My children are young, so it hasn’t been a huge adjustment for them. Except for chocolate milk. My son LOVES chocolate milk and most specifically he loves Nesquick powder. He asks me every time we go to the store if we can please buy some of the chocolate milk with the bunny drinking out of the straw. And every time I say no I think about saying yes for just a moment. I think about how it’s really not going to make a difference, about how I made my own chocolate milk powder and it was expensive and he didn’t like it. But then I think that somewhere in west Africa is a mama who has a son not much older than mine and she doesn’t see him much because he is doing the dangerous and exhausting labor of a child slave in the cocoa fields. And I tell my son no and then I tell him why. And he accepts it. The next time we go to the store he will probably ask again and we will have the same conversation again, but for now he accepts it.
In my son’s room I mod podged a huge world map onto a board to hang on his wall. Before I got it all glued down, he used a crayon to embellish it. I didn’t want to leave the crayon markings there because the map was kind of expensive and I think we might be able to re-sell it someday when he has a different kind of decor in his room. So I cut a bit of paper into a fancy shape and wrote a verse from the Bible in calligraphy to cover it. It says, “Love one another. As I have loved you, so you must love one another.” Benjamin noticed it immediately and asked me what the words said. When I read it to him I explained that it would be a reminder to love the people of the world more than we love ourselves. He likes to point to different parts of the map and ask me “Where’s that land? Do we know somebody that lives there?” It’s really fun to talk to him about the world this way. I pointed out Ghana and the Ivory Coast the other day and I told him that’s where they make children work too hard for chocolate. I said that one way we could love the children of the world better is to not buy chocolate made by people who hurt kids. He said, “Well, mom, maybe we could find another map sometime, just like this map. And then you can write the words about love one another on that other map and we can send it to the bad people who hurt the kids and then they will know better. If they know better they won’t do it anymore.” I love his innocence. I love that he assumes once we know better we act differently. That’s why we don’t buy slave chocolate even though I know that realistically it won’t make a big impact on the chocolate industry. I know better so I should behave differently.

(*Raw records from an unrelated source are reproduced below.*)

(* ===== verification/Reconnector.v ===== *)
(** * infrastructure/rabbitmq/reconnect.go: the supervised connection of a sink

    [reconnector] as a step relation: the supervising goroutine, the callers,
    and a broker that closes connections when it likes.  A connection is the
    number of its dial. *)

From stdpp Require Import gmap.
From S2P Require Import Prelude Backoff.

(** Where the goroutine of [supervise] stands: at the top of its loop; in the
    select over [NotifyClose] and [stop]; before a redial; dialling; with a new
    connection not yet set; in the pause. *)
Inductive Pc : Type := Top | Watch (c : nat) | Retry | Dialling | Dialled (c : nat) | Pause | Done.

(** [st_closing] is the connection a [close] has taken out and not yet closed;
    [st_live] the connections open at the broker, [st_next] the dials so far. *)
Record State : Type := mkState {
  st_conn : option nat; st_stopped : bool; st_closing : option nat;
  st_pc : Pc; st_delay : duration;
  st_live : gset nat; st_next : nat
}.

(** [newReconnector], its first dial having succeeded *)
Definition newReconnector : State := mkState (Some 0) false None Top redialBase {[0]} 1.

Definition at_pc (pc : Pc) (s : State) : State :=
  mkState (st_conn s) (st_stopped s) (st_closing s) pc (st_delay s) (st_live s) (st_next s).
Definition pause (s : State) : State :=
  mkState (st_conn s) (st_stopped s) (st_closing s) Retry (next_redial (st_delay s)) (st_live s) (st_next s).
(** A dial that succeeds. *)
Definition dialled (s : State) : State :=
  mkState (st_conn s) (st_stopped s) (st_closing s) (Dialled (st_next s)) redialBase ({[st_next s]} ∪ st_live s) (S (st_next s)).
Definition setConn (c : nat) (s : State) : State :=
  mkState (Some c) (st_stopped s) (st_closing s) Top (st_delay s) (st_live s) (st_next s).
(** [close]: its critical section, and the closing of the connection. *)
Definition close (s : State) : State :=
  if st_stopped s then s else mkState None true (st_conn s) (st_pc s) (st_delay s) (st_live s) (st_next s).
Definition hang_up (c : nat) (s : State) : State :=
  mkState (st_conn s) (st_stopped s) (if decide (st_closing s = Some c) then None else st_closing s) (st_pc s) (st_delay s) (st_live s ∖ {[c]}) (st_next s).

(** What [supervise] does next. *)
Inductive supervise (s : State) : State -> Prop :=
| sup_current c : st_pc s = Top -> st_conn s = Some c -> supervise s (at_pc (Watch c) s)
| sup_closed : st_pc s = Top -> st_conn s = None -> supervise s (at_pc Done s)
| sup_notified c : st_pc s = Watch c -> c ∉ st_live s -> supervise s (at_pc Retry s)
| sup_stopped c : st_pc s = Watch c -> st_stopped s = true -> supervise s (at_pc Done s)
| sup_stop_retry : st_pc s = Retry -> st_stopped s = true -> supervise s (at_pc Done s)
| sup_retry : st_pc s = Retry -> st_stopped s = false -> supervise s (at_pc Dialling s)
| sup_dialled : st_pc s = Dialling -> supervise s (dialled s)
| sup_set c : st_pc s = Dialled c -> supervise s (setConn c s)
| sup_refused : st_pc s = Dialling -> supervise s (at_pc Pause s)
| sup_stop_pause : st_pc s = Pause -> st_stopped s = true -> supervise s (at_pc Done s)
| sup_paused : st_pc s = Pause -> supervise s (pause s).

Inductive step (s : State) : State -> Prop :=
| step_supervise s' : supervise s s' -> step s s'
| step_close : step s (close s)
| step_hang_up c : st_closing s = Some c -> step s (hang_up c s)
| step_broken c : c ∈ st_live s -> step s (hang_up c s).

Definition reachable : State -> Prop := rtc step newReconnector.

(** [channel]: whether a publish channel can be opened. *)
Definition channel (s : State) : bool := match st_conn s with Some c => bool_decide (c ∈ st_live s) | None => false end.

(** *** While it is open *)

(** The connections known to someone. *)
Definition held (s : State) (c : nat) : Prop := st_conn s = Some c \/ st_closing s = Some c \/ st_pc s = Dialled c.

(** A replaced connection is dead: redialling starts from a dead one. *)
Definition replaced (s : State) : Prop :=
  match st_pc s with
  | Retry | Dialling | Dialled _ | Pause => forall c, st_conn s = Some c -> c ∉ st_live s
  | Watch c => forall c', st_conn s = Some c' -> c' = c
  | _ => True
  end.

Record inv (s : State) : Prop := mkInv {
  inv_fresh : forall c, c ∈ st_live s -> c < st_next s;
  inv_conn_fresh : forall c, st_conn s = Some c \/ st_pc s = Dialled c -> c < st_next s;
  inv_delay : (redialBase <= st_delay s <= redialMax)%Z;
  inv_open : st_stopped s = false -> is_Some (st_conn s) /\ st_pc s <> Done /\ st_closing s = None;
  inv_replaced : replaced s;
  inv_held : forall c, c ∈ st_live s -> held s c
}.

Ltac members := repeat match goal with
  | H : context [_ ∈ _ ∪ _] |- _ => rewrite elem_of_union in H
  | H : context [_ ∈ {[ _ ]}] |- _ => rewrite elem_of_singleton in H
  | H : context [_ ∈ _ ∖ _] |- _ => rewrite elem_of_difference in H
  | |- context [_ ∈ _ ∪ _] => rewrite elem_of_union
  | |- context [_ ∈ {[ _ ]}] => rewrite elem_of_singleton
  | |- context [_ ∈ _ ∖ _] => rewrite elem_of_difference
  end.

Lemma sink_inv_init : inv newReconnector.
Proof. split; unfold newReconnector, replaced, held; cbn; intros; try done; members; naive_solver lia. Qed.

(** What is left of a step, field by field. *)
Ltac open_case Ho := let Hst := fresh in intros Hst; destruct (Ho Hst) as (? & ? & ?); repeat split; first [congruence | eauto].
Ltac held_case Hh := let c := fresh in let Hin := fresh in intros c Hin; destruct (Hh c Hin) as [?|[?|?]]; simplify_eq; eauto.
Ltac fresh_case Hc := intros ? [?|?]; simplify_eq; auto.

Lemma supervise_sink_inv s s' : inv s -> supervise s s' -> inv s'.
Proof.
  intros [Hf Hc Hd Ho Hr Hh] Hs. destruct s as [conn stopped closing pc delay live nxt]. unfold replaced, held in *. cbn in *.
  destruct Hs; cbn in *; subst; (split; unfold replaced, held; cbn);
    try solve [exact Hd | exact I | exact Hf | exact Hr | open_case Ho | held_case Hh | fresh_case Hc | congruence].
  - intros Hst. by destruct (Ho Hst) as ([] & _).
  - intros c' E. by rewrite (Hr c' E).
  - intros c [Hin| Hin%Hf]%elem_of_union; [apply elem_of_singleton in Hin as ->|]; lia.
  - intros c [E|[= <-]]; [specialize (Hc c (or_introl E))|]; lia.
  - done.
  - intros c E [Hin|Hin]%elem_of_union; [|by apply (Hr c)]. apply elem_of_singleton in Hin as ->. specialize (Hc nxt (or_introl E)). lia.
  - intros c [Hin|Hin]%elem_of_union; [apply elem_of_singleton in Hin as ->; by right; right|].
    destruct (Hh c Hin) as [?|[?|?]]; [by left|by right; left|done].
  - intros c' Hin. destruct (Hh c' Hin) as [E|[?|[= <-]]]; [by destruct (Hr c' E)|by right; left|by left].
  - by apply redial_step.
Qed.

Lemma hang_up_inv c s : inv s -> inv (hang_up c s).
Proof.
  intros [Hf Hcf Hd Ho Hr Hh]. destruct s as [conn stopped closing pc delay live nxt]. unfold hang_up, replaced, held in *. cbn in *.
  split; unfold replaced, held; cbn.
  - intros c' [Hin _]%elem_of_difference. by apply Hf.
  - exact Hcf.
  - exact Hd.
  - intros Hst. destruct (Ho Hst) as (? & ? & ->). by case_decide.
  - destruct pc; try done; intros c' E Hin; apply elem_of_difference in Hin as [Hin _]; by apply (Hr c').
  - intros c' [Hin Hne]%elem_of_difference. destruct (Hh c' Hin) as [?|[->|?]]; [by left| |by right; right].
    case_decide; [simplify_eq; set_solver|by right; left].
Qed.

Lemma sink_step_inv s s' : inv s -> step s s' -> inv s'.
Proof.
  intros Hi Hs. destruct Hs as [s' Hs| |c _|c _]; [by eapply supervise_sink_inv| |by apply hang_up_inv..].
  destruct s as [conn [] closing pc delay live nxt]; [done|]. destruct Hi as [Hf Hc Hd Ho Hr Hh]. unfold close, replaced, held in *. cbn in *.
  destruct (Ho eq_refl) as (_ & _ & ->).
  split; unfold replaced, held; cbn; [exact Hf|fresh_case Hc|exact Hd|done|destruct pc; done|held_case Hh].
Qed.

Lemma reachable_sink_inv s : reachable s -> inv s.
Proof. unfold reachable. generalize sink_inv_init. generalize newReconnector. induction 2 as [|x y z Hxy _ IH]; [done|]. by eapply IH, sink_step_inv. Qed.

(** *** Recovery *)

(** The supervisor's own way back, if its next dial succeeds. *)
Lemma redial_sink s : st_pc s = Dialling -> exists s', rtc supervise s s' /\ channel s' = true.
Proof.
  intros Hp. exists (setConn (st_next s) (dialled s)). split.
  - eapply rtc_l; [by apply sup_dialled|]. by apply rtc_once, sup_set.
  - unfold channel. cbn. apply bool_decide_eq_true. set_solver.
Qed.
Lemma retry_sink s : st_pc s = Retry -> st_stopped s = false -> exists s', rtc supervise s s' /\ channel s' = true.
Proof.
  intros Hp Hs. destruct (redial_sink (at_pc Dialling s)) as (s' & Hr & Hc); [done|]. exists s'. split; [|done].
  eapply rtc_l; [by apply sup_retry|done].
Qed.
Lemma watching_sink s c : st_pc s = Watch c -> st_conn s = Some c -> st_stopped s = false -> exists s', rtc supervise s s' /\ channel s' = true.
Proof.
  intros Hp Hcn Hs. destruct (decide (c ∈ st_live s)) as [Hl|Hl].
  - exists s. split; [done|]. unfold channel. rewrite Hcn. by apply bool_decide_eq_true.
  - destruct (retry_sink (at_pc Retry s)) as (s' & Hr & Hc); [done|done|]. exists s'. split; [|done].
    eapply rtc_l; [by eapply sup_notified|done].
Qed.

(** An open sink recovers.  However the broker closes connections, until
    [close] is called the supervisor is never done, it pauses between half a
    second and five, no connection is open but the current one and the one just
    dialled, and by its own steps alone - one more dial at most - it comes to
    where a channel can be opened. *)
Theorem open_sink_recovers s : reachable s -> st_stopped s = false ->
  st_pc s <> Done /\ (redialBase <= st_delay s <= redialMax)%Z /\
  (forall c, c ∈ st_live s -> st_conn s = Some c \/ st_pc s = Dialled c) /\
  exists s', rtc supervise s s' /\ channel s' = true.
Proof.
  intros Hr Hs. pose proof (reachable_sink_inv s Hr) as [Hf Hc Hd Ho Hre Hh]. destruct (Ho Hs) as ([c Hcn] & Hp & Hcl).
  split; [done|]. split; [done|]. split.
  - intros c' Hin. destruct (Hh c' Hin) as [?|[?|?]]; [by left|congruence|by right].
  - unfold replaced in Hre. destruct (st_pc s) as [|c'| | |c'| |] eqn:Epc; [| | | | | |done].
    + destruct (watching_sink (at_pc (Watch c) s) c) as (s' & Hr' & Hch); [done..|]. exists s'. split; [|done].
      eapply rtc_l; [by apply sup_current|done].
    + assert (c = c') as -> by (by apply Hre). by apply (watching_sink s c').
    + by apply retry_sink.
    + by apply redial_sink.
    + destruct (watching_sink (at_pc (Watch c') (setConn c' s)) c') as (s' & Hr' & Hch); [done..|]. exists s'. split; [|done].
      eapply rtc_l; [by apply sup_set|]. eapply rtc_l; [by apply (sup_current _ c')|done].
    + destruct (retry_sink (pause s)) as (s' & Hr' & Hch); [done|done|]. exists s'. split; [|done].
      eapply rtc_l; [by apply sup_paused|done].
Qed.

(** *** Closing *)

Definition dialling (s : State) : bool := match st_pc s with Dialling | Dialled _ => true | _ => false end.

(** A sink closed while no dial is under way stays closed. *)
Theorem closed_between_dials_is_final s s' : reachable s -> st_stopped s = true -> st_conn s = None -> dialling s = false ->
  rtc step s s' -> st_conn s' = None /\ channel s' = false.
Proof.
  intros _ Hs Hc Hd Hr. enough (st_stopped s' = true /\ st_conn s' = None /\ dialling s' = false) as (_ & E & _).
  { split; [done|]. unfold channel. by rewrite E. }
  revert Hs Hc Hd. induction Hr as [|s s1 s2 Hst _ IH]; [done|]. intros Hs Hc Hd. apply IH; clear IH;
    (destruct Hst as [s1 Hst| |c _|c _]; [destruct Hst; unfold dialling, pause in *; simpl in *; try rewrite -> H in *; congruence| | |]);
    unfold close; try rewrite Hs; done.
Qed.

(** A close that overlaps a dial is undone by it: the supervisor sets the new
    connection and only then notices, the closed sink publishes again, its
    connection is never closed and a second close does nothing. *)
Example close_during_dial_leaks :
  exists s, reachable s /\ st_stopped s = true /\ st_pc s = Done /\ channel s = true /\ close s = s.
Proof.
  pose (lost := at_pc Dialling (at_pc Retry (hang_up 0 (at_pc (Watch 0) newReconnector)))).
  exists (at_pc Done (at_pc (Watch 1) (setConn 1 (hang_up 0 (close (dialled lost)))))).
  split; [|by vm_compute].
  eapply rtc_l; [apply step_supervise, (sup_current _ 0); reflexivity|].
  eapply rtc_l; [apply (step_broken _ 0); set_solver|].
  eapply rtc_l; [apply step_supervise, (sup_notified _ 0); [reflexivity|set_solver]|].
  eapply rtc_l; [by apply step_supervise, sup_retry|].
  eapply rtc_l; [by apply step_supervise, sup_dialled|].
  eapply rtc_l; [apply step_close|].
  eapply rtc_l; [by apply step_hang_up|].
  eapply rtc_l; [by apply step_supervise, sup_set|].
  eapply rtc_l; [by apply step_supervise, (sup_current _ 1)|].
  apply rtc_once. apply step_supervise, (sup_stopped _ 1); reflexivity.
Qed.

(** *** At work *)

Lemma open_sink_recovers_witness : exists s', rtc supervise (hang_up 0 newReconnector) s' /\ channel s' = true.
Proof.
  destruct (open_sink_recovers (hang_up 0 newReconnector)) as (_ & _ & _ & Hr).
  - apply rtc_once, (step_broken _ 0). vm_compute. reflexivity.
  - reflexivity.
  - exact Hr.
Defined.

Lemma closed_between_dials_is_final_witness :
  channel (hang_up 0 (close newReconnector)) = false.
Proof.
  apply (closed_between_dials_is_final (close newReconnector)).
  - apply rtc_once, step_close.
  - reflexivity.
  - reflexivity.
  - reflexivity.
  - apply rtc_once, step_hang_up. reflexivity.
Defined.
(* ===== verification/LoginProps.v ===== *)
(** * What authentication over HTTP guarantees

    Refusals do not depend on who exists; a session is given for a matching
    password only, with the claims of the database row; at most one founder
    under every interleaving; and what is on the audit chain when a request
    succeeds. *)

From S2P Require Import Prelude GoLib GoText Rbac Authz AuditChain Throttle Refresh Users Http Login.

(** The rest of a handler that can only refuse. *)
Ltac refused := unfold act_bind, recordAudit, act_ret, act_fail; repeat case_match; intros; simplify_eq/=; by eauto.

Section props.
Context `{UuidText, UuidParse, StoredTime, Bcrypt, Jwt}.
Variable env : nat -> TxTick UserDB.
Variable draw_row : nat -> uuid.
Variable draw_token : nat -> string.
Variable draw_header : nat -> bool -> string.
Variable rls : bool.
Variable iter_tokens : gmap string StoredRefreshToken -> list (string * StoredRefreshToken).
Variable iter_limits : gmap string windowEntry -> list (string * windowEntry).
Variables founderUsername founderPassword dummyHash : string.
Variable sink : Sink.

Abbreviation login := (Login env draw_token draw_header rls iter_tokens iter_limits dummyHash sink).

Abbreviation issue_tokens := (issueTokens env draw_token iter_tokens).

(** What an access token is signed over for an identity. *)
Definition claims_of (u : UserRecord) : Claims := mkClaims (u_ID u) (RoleFor u) (u_WorkspaceID u) (PermissionsForRole (RoleFor u)).

(** An access token for [u]. *)
Definition access_for (u : UserRecord) (token : string) : Prop :=
  exists now id, jwt_SignAccess (mkAccess (claims_of u) (u_ID u) now (now + 15 * Minute)%Z id) = Ok token.

(** A refresh token of [userID] that is in the table and was not used. *)
Definition live_refresh (userID token : string) (m : gmap string StoredRefreshToken) : Prop :=
  exists rt, m !! hashToken token = Some rt /\ st_UserID rt = userID /\ st_Used rt = false /\ st_Revoked rt = false.

Lemma issueRefreshToken_live userID id family now later m token m' :
  issueRefreshToken iter_tokens jwt_SignRefresh userID id family now later m = (Ok token, m') -> live_refresh userID token m'.
Proof.
  unfold issueRefreshToken. destruct (jwt_SignRefresh _) as [signed|]; [|done]. unfold Save. cbn [issued_record st_TokenHash].
  destruct (String.eqb _ _); [done|]. intros [= <- <-]. eexists. by rewrite lookup_insert_eq.
Qed.

Lemma issueTokens_spec u w : exists x w',
  issue_tokens u w = (Ok x, w') /\ w_db w' = w_db w /\ w_limits w' = w_limits w /\ w_audit w' = w_audit w /\ w_compared w' = w_compared w /\
  match x with Ok t => access_for u (tr_Access t) /\ live_refresh (u_ID u) (tr_Refresh t) (w_tokens w') | Err _ => True end.
Proof.
  unfold issueTokens, act_bind, GenerateAccessTokenWithPermissions. destruct (jwt_SignAccess _) as [access|] eqn:Ha; [|by eexists _, _].
  unfold tokens. destruct (IssueRefreshToken _ _ _ _ _) as [[refresh|] m] eqn:Hr; [|by eexists _, _].
  eexists _, _. split_and!; [done..|]. split; [by eexists _, _|]. by eapply issueRefreshToken_live.
Qed.

(** ** Refusals *)

(** Would the limiter let the request through? *)
Definition admitted_by (route : string) (rule : rateRule) (r : Request) (w : World) : bool :=
  (RateLimiter_Allow iter_limits (rateKey route r) rule (tt_now (env (w_at w))) (w_limits w)).1.

(** What a refused sign-in is answered, whoever exists. *)
Definition login_refusal (admitted : bool) (body : Body credentialsRequest) : Response AuthAnswer :=
  if admitted then match decodeJSON (R := AuthAnswer) body with Err e => e | Ok _ => invalid_credentials end else too_many.

(** The passwords a refused sign-in compares. *)
Definition login_compares (admitted : bool) (body : Body credentialsRequest) : list string :=
  if admitted then match decodeJSON (R := AuthAnswer) body with Err _ => [] | Ok req => [cr_Password req] end else [].

(** ** The audit chain of a success *)

(** The latest record of the sink. *)
Definition last_recorded (w : World) (actorID eventType outcome detail : string) : Prop :=
  exists a l, w_audit w = a :: l /\ aa_Detail a = detail /\ i_EventType (aa_Record a) = eventType /\
    i_Outcome (aa_Record a) = outcome /\ i_ActorID (aa_Record a) = parseActorID actorID.

Lemma recordAudit_spec r actorID eventType outcome detail w : exists x w',
  recordAudit draw_header sink r (authEvent actorID eventType outcome detail) w = (Ok x, w') /\
  w_db w' = w_db w /\ w_tokens w' = w_tokens w /\ w_limits w' = w_limits w /\ w_compared w' = w_compared w /\
  match x with Ok _ => last_recorded w' actorID eventType outcome detail | Err _ => True end.
Proof.
  unfold recordAudit, sink_append. destruct sink as [f|]; [|by eexists _, _]. destruct (f _) as [e|]; [by eexists _, _|].
  eexists _, _. split_and!; [done..|]. by eexists _, _.
Qed.

(** A read that found something found it in the table at its moment. *)
Lemma read_spec {A} (op : UserDB -> res user_err A) w : exists x db',
  read env op w = (Ok x, mkWorld db' (w_tokens w) (w_limits w) (w_audit w) (w_compared w) (S (w_at w))) /\
  forall a, x = Ok a -> op (tt_others (env (w_at w)) (w_db w)) = Ok a.
Proof.
  unfold read, tx. destruct (run_tx _ _ _ _) as [x db'] eqn:Hr. eexists _, _. split; [done|]. intros a ->.
  apply run_tx_Ok in Hr. by apply res_bind_Ok in Hr as (? & Ho & [= -> _]).
Qed.

Lemma seen_elem principal db kv : kv ∈ seen rls principal db -> ud_rows db !! kv.1 = Some kv.2.
Proof. unfold seen. intros [_ Hin]%list_elem_of_filter. destruct kv. by apply elem_of_map_to_list. Qed.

There are many other products and industries tainted by slavery and it seems every time I turn around I am learning about another one. I am doing the best I can with the information I have and trying to give myself and others a great deal of grace where the changes are slow. I haven’t completely transferred all of our spending to fairly sourced products but I’m working on it little by little as we learn. I hope you don’t feel lectured or condemned but I do hope you’ll stop and think for a minute before you buy that chocolate and choose instead something that has been made by free hands fairly paid.